Oasis was also flying four-engine Boeing 747-400s, consuming more fuel than twin-engine aircraft. Further, as a stand-alone company, it did not have the brand recognition and internet booking synergies that airlines like Jetstar and AirAsia X have.

Mark Webb, Hong Kong-based transport analyst for HSBC, says the fate of Oasis "indicates that the low-cost long-haul model is problematic". He adds: "Low-cost regional and short-haul models have been working in other markets but long-haul, low-cost hasn't really worked anywhere else. Nobody has been able to do a profitable low-cost, long-haul carrier."
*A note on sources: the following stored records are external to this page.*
(** [ToBoolean]: the truthiness of [if (v)], [v ? _ : _], [v || _], [!v] and
    [Boolean(v)]. *)
Definition truthy (v : value) : bool :=
  match v with
  | VUndefined | VNull => false
  | VBool b => b
  | VNum NaN => false
  | VNum (Int z) => negb (Z.eqb z 0)
  | VStr s => negb (String.eqb s "")
  | VObj _ _ => true
  end.

Definition Boolean (v : value) : bool := truthy v.

(** [a || b] *)
Definition logical_or (a b : value) : value := if truthy a then a else b.

(** [!a] *)
Definition logical_not (a : value) : value := VBool (negb (truthy a)).

(** [a === b] *)
Definition strict_eq (a b : value) : bool :=
  match a, b with
  | VUndefined, VUndefined => true
  | VNull, VNull => true
  | VBool x, VBool y => Bool.eqb x y
  | VNum (Int x), VNum (Int y) => Z.eqb x y
  | VStr x, VStr y => String.eqb x y
  | VObj r _, VObj r' _ => Pos.eqb r r'
  | _, _ => false
  end.

(** [Object.is(a, b)], the comparison React applies to hook dependencies. *)
Definition Object_is (a b : value) : bool :=
  match a, b with
  | VNum NaN, VNum NaN => true
  | _, _ => strict_eq a b
  end.

(** [undefined] and [null], the two values without properties. *)
Definition nullish (v : value) : bool :=
  match v with
  | VUndefined | VNull => true
  | _ => false
  end.

(** [o.k]: reading a property of [undefined] or [null] throws; a missing
    property is [undefined]; a primitive has none of the properties the
    components read. *)
Definition get (o : value) (k : string) : result value :=
  match o with
  | VUndefined | VNull => Throw TypeError
  | VObj _ props => Ok (default VUndefined (props !! k))
  | _ => Ok VUndefined
  end.

(** [o?.k]: as [o.k], but [undefined] for [undefined] and [null]. *)
Definition get_opt (o : value) (k : string) : value :=
  match o with
  | VObj _ props => default VUndefined (props !! k)
  | _ => VUndefined
  end.

(** A plain object. *)
Definition is_object (v : value) : bool :=
  match v with
  | VObj _ _ => true
  | _ => false
  end.

(** [Number.isSafeInteger(z)]: at most [Number.MAX_SAFE_INTEGER] in absolute
    value. *)
Definition safe_integer (z : Z) : bool := (Z.abs z <=? 2 ^ 53 - 1)%Z.

(** [String(n)], which writes a safe integer in decimal.  Beyond that range
    JavaScript rounds to a double and, from 1e21, writes an exponent, which
    the decimal text written here for [Int z] does not follow: what is
    proved of the digits of a number is proved of safe integers. *)
Definition number_to_string (n : number) : string :=
  match n with
  | NaN => "NaN"
  | Int z => NilZero.string_of_int (Z.to_int z)
  end.

End JS.

Import JS.

(** ** The [Circuit] component (lines 76-195) *)

Module Circuit.

(** The one hook cell: [const [openModal, setOpenModal] = useState(false)]. *)
Record Hooks := { openModal : bool }.

Definition setOpenModal (b : bool) (h : Hooks) : Hooks := {| openModal := b |}.

Definition handleClose (h : Hooks) : Hooks := setOpenModal false h.

(** What the component hands to [Modal]. *)
Record Modal := { open : bool }.

Definition render (h : Hooks) (circuitDetails : value) : Modal :=
  {| open := openModal h |}.

(** The events the component handles: a render with new props or a new
    [isFetching], [Modal]'s [onClose], and a click on the close icon. *)
Inductive Event :=
| Render (circuitDetails isFetching : value)
| ModalOnClose
| CloseClick.

Definition mount : Hooks := {| openModal := false |}.

Definition step (h : Hooks) (ev : Event) : Hooks :=
  match ev with
  | Render _ _ => h
  | ModalOnClose => handleClose h
  | CloseClick => handleClose h
  end.

Definition run (evs : list Event) : Hooks := foldl step mount evs.

End Circuit.

(** ** The [DashboardCard] component (lines 229-381) *)

Module Card.

(** The results of the four [useSelector] calls of one render. *)
Record Selected := {
  callSocketApi : value;    (* state.common.callSocketApi *)
  dashboardStats : value;   (* state.dashboard.dashboardOverview *)
  isError : value;          (* state.dashboard.fetchDashboardOverview.error *)
  isDeleted : value         (* state.dashboard.dispatchesDeleted *)
}.

(** The child of the first [Typography] of a card item. *)
Inductive Child :=
| Skeleton
| Content (v : value).

Record Item := { shown : Child; desc : string; align : string }.

Record Snackbar := { open : bool; autoHideDuration : Z; message : string }.

Record View := { snackbar : Snackbar; items : list Item }.

(** [DashBoardCardItems] (lines 331-368). *)
Definition DashBoardCardItems
    (desc : string) (content : value) (align : string)
    (isSkeletonPresent : value) : Item :=
  {| shown :=
       if truthy isSkeletonPresent then Skeleton
       else if truthy content || strict_eq content (VNum (Int 0))
            then Content content
            else Content (VStr "N/A");
     desc := desc;
     align := align |}.

(** The text React writes for a child: a string as it is, a number in
    decimal, nothing for a boolean, [null] or [undefined].  The skeleton is
    an element, not text, and a plain object is not a text child. *)
Definition text (c : Child) : option string :=
  match c with
  | Skeleton => None
  | Content (VStr s) => Some s
  | Content (VNum n) => Some (number_to_string n)
  | Content (VBool _) | Content VNull | Content VUndefined => Some ""
  | Content (VObj _ _) => None
  end.

(** React writes the children of a render before it commits it: a plain
    object is not a valid child, and the render throws. *)
Definition valid_child (c : Child) : bool :=
  match c with
  | Content (VObj _ _) => false
  | _ => true
  end.

Definition commit (v : View) : result View :=
  if forallb (fun item => valid_child (shown item)) (items v)
  then Ok v
  else Throw InvalidChild.

(** The actions the card dispatches to the store. *)
Inductive Action :=
| fetchDashboardOverview.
Still, Stephen Miller, Oasis chief executive, last night defended his airline's business model. "It just needed a little more time and a little more network [destinations], and a critical mass of aircraft . . . Oasis has shown that the business model is accepted by the market."

Analysts also said yesterday that the demise of Oasis would not halt moves by some Asian legacy carriers to develop low-cost offshoots. Among them, All Nippon Airways recently established an Asian strategy unit in Hong Kong to look at regional expansion and forge ties with possible joint venture partners for the launch of a low-cost airline.

Azran Osman-Rani, chief executive of Malaysia-based AirAsia X, said: "The Oasis example reinforces our view that a sustainable low-cost, long-haul airline model must stick to core principles of high aircraft utilisation and high seat density to achieve a sustainable cost position".